▶ **Exercise directions**: In how many lines of the material below does the string "gval" appear? Answer with a single number.

▶ **Data provided**:
____________
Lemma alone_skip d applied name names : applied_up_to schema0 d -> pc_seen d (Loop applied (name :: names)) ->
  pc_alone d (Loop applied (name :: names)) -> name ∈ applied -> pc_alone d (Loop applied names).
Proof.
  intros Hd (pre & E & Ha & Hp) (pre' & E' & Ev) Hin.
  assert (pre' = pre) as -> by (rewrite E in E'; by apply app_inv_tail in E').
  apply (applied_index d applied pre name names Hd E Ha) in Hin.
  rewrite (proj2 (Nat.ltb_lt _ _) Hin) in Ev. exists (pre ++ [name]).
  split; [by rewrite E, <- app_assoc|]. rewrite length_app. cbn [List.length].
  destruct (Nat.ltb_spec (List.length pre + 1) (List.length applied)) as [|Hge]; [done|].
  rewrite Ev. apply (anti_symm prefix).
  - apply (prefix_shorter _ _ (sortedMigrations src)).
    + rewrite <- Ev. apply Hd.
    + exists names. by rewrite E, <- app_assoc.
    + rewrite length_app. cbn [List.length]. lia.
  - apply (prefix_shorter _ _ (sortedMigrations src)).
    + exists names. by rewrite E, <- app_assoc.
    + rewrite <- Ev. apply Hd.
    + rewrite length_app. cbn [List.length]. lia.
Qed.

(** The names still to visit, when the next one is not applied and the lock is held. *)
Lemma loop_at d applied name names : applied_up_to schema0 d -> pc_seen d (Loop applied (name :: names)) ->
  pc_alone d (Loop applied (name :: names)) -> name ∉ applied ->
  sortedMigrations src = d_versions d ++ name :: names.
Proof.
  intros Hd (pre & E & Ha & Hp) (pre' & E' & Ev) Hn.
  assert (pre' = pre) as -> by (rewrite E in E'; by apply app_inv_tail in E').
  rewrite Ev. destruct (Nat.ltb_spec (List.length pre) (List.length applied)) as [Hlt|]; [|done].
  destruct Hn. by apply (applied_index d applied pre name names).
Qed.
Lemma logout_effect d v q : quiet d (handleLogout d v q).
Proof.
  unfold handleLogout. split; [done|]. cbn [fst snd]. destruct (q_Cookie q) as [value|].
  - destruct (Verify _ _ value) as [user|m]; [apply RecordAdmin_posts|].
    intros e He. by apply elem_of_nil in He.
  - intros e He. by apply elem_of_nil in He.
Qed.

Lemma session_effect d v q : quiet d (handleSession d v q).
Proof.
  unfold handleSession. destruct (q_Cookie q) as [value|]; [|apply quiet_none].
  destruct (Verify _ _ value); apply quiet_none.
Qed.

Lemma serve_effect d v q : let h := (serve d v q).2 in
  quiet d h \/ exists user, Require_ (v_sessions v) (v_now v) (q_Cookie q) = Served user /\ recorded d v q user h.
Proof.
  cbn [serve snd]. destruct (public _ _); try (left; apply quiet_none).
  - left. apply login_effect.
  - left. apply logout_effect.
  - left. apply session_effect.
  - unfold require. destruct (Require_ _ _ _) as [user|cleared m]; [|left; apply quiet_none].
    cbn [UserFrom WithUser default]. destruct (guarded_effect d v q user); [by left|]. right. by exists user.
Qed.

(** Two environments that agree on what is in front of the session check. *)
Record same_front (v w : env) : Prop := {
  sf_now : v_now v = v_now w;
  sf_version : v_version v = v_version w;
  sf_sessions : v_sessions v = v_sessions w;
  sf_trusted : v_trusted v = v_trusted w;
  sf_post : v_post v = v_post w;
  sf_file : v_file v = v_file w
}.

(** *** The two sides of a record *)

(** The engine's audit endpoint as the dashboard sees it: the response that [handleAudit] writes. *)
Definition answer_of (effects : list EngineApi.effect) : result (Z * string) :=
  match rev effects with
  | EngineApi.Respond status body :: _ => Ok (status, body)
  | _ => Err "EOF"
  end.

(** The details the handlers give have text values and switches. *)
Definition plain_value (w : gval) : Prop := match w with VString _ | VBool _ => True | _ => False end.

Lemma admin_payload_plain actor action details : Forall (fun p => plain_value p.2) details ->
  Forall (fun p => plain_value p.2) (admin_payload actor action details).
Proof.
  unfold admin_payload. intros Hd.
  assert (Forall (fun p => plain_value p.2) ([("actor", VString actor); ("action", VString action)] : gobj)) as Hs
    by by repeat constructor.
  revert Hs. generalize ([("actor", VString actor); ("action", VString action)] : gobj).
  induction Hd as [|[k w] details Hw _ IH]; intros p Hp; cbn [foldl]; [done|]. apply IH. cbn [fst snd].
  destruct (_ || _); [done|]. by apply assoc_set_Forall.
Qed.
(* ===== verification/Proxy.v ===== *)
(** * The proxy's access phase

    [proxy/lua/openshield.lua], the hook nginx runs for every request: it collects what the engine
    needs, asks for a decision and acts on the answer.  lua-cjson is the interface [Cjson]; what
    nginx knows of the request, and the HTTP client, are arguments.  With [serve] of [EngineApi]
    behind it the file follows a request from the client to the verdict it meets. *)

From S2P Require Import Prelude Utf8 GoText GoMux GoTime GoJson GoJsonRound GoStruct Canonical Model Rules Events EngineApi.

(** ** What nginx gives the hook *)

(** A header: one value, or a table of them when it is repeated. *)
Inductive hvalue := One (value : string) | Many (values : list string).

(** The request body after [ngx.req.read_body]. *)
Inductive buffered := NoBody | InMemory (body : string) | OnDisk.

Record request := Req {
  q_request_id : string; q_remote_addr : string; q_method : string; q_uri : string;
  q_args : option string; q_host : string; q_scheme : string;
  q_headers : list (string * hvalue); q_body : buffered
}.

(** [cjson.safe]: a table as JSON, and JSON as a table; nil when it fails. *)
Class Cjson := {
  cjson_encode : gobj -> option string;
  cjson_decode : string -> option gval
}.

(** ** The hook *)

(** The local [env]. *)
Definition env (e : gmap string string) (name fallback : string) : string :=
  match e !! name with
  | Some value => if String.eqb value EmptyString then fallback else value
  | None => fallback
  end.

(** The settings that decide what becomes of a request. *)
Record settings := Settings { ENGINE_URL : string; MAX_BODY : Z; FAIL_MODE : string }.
____________
▶ **Solution below**: 2